GIVEN RECORDS: Begin

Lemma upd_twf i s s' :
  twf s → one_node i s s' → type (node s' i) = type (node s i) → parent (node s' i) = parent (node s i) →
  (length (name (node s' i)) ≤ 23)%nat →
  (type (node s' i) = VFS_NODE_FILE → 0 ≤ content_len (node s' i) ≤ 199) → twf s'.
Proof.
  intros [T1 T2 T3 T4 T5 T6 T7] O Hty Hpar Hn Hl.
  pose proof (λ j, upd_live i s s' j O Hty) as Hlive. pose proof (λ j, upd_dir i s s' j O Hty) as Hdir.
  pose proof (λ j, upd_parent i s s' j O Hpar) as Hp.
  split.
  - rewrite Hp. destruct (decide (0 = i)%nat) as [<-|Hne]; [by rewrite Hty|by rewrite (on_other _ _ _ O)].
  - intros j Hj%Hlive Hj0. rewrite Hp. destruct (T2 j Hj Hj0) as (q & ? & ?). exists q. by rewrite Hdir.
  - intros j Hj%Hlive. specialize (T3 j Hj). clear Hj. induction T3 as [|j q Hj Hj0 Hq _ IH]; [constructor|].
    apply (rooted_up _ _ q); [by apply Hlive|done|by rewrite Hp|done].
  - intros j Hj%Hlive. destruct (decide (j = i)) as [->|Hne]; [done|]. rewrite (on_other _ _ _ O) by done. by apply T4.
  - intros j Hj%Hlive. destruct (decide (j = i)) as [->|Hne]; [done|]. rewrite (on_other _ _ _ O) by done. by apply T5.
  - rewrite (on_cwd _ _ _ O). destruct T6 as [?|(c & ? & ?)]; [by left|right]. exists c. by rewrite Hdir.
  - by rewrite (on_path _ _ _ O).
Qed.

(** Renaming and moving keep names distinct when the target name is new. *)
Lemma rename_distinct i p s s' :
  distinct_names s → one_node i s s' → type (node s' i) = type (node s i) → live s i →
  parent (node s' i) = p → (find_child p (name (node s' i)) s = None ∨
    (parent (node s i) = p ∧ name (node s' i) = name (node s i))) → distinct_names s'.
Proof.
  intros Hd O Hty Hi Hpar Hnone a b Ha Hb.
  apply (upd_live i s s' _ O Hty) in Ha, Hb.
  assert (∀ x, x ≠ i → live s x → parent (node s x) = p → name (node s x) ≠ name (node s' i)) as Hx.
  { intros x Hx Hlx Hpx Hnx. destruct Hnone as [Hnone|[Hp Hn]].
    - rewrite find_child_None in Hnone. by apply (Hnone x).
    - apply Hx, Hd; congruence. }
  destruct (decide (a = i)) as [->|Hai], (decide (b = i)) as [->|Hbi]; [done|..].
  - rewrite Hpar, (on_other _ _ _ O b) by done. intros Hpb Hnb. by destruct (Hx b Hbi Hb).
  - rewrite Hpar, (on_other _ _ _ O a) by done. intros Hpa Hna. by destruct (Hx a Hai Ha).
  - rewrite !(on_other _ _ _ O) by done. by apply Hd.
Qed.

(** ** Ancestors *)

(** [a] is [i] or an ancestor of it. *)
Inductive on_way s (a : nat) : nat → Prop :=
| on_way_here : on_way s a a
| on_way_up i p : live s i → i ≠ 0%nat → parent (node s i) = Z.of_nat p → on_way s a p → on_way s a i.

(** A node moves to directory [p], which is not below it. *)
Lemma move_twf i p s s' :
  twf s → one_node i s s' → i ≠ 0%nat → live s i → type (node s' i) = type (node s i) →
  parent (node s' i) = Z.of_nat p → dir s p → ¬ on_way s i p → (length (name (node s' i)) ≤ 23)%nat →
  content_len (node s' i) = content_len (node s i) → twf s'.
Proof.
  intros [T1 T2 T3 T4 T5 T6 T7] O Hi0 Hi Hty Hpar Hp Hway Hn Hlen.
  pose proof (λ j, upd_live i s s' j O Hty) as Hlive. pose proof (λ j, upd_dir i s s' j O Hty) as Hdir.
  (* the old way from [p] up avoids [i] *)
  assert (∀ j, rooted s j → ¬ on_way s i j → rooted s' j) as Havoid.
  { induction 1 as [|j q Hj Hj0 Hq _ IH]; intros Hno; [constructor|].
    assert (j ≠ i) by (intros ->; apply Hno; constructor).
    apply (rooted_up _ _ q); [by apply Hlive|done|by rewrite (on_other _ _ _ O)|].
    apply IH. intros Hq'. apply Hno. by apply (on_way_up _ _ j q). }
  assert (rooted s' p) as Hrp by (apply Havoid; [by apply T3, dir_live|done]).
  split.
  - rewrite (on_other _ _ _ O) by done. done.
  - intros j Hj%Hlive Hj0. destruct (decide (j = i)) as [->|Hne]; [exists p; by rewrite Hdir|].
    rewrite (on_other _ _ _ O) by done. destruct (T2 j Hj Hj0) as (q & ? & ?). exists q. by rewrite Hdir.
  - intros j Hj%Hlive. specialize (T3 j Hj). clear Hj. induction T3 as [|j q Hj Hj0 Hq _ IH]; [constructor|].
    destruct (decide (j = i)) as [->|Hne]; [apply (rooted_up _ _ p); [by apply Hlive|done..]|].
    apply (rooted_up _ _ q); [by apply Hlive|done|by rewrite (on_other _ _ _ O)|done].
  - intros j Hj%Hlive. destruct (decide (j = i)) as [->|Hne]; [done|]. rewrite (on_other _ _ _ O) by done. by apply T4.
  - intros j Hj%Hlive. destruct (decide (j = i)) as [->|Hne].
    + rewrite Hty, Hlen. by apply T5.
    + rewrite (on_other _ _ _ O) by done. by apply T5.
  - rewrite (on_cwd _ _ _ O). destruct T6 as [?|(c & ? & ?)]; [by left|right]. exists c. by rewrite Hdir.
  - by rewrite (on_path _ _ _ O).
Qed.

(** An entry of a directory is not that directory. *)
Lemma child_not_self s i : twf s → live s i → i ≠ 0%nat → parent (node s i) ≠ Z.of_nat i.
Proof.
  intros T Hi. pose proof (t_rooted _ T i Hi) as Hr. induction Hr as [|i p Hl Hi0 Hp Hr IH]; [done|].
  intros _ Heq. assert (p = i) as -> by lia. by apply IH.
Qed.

GIVEN RECORDS: End

WHAT THIS TASK INVOLVES:
Repeat exactly the lines of the listing above, from the one with "parent (node s' i) = Z.of_nat" down to the one with "(on_other _ _ _ O)|]."; both of those lines belong in the range.

ANSWER:
  parent (node s' i) = Z.of_nat p → dir s p → ¬ on_way s i p → (length (name (node s' i)) ≤ 23)%nat →
  content_len (node s' i) = content_len (node s i) → twf s'.
Proof.
  intros [T1 T2 T3 T4 T5 T6 T7] O Hi0 Hi Hty Hpar Hp Hway Hn Hlen.
  pose proof (λ j, upd_live i s s' j O Hty) as Hlive. pose proof (λ j, upd_dir i s s' j O Hty) as Hdir.
  (* the old way from [p] up avoids [i] *)
  assert (∀ j, rooted s j → ¬ on_way s i j → rooted s' j) as Havoid.
  { induction 1 as [|j q Hj Hj0 Hq _ IH]; intros Hno; [constructor|].
    assert (j ≠ i) by (intros ->; apply Hno; constructor).
    apply (rooted_up _ _ q); [by apply Hlive|done|by rewrite (on_other _ _ _ O)|].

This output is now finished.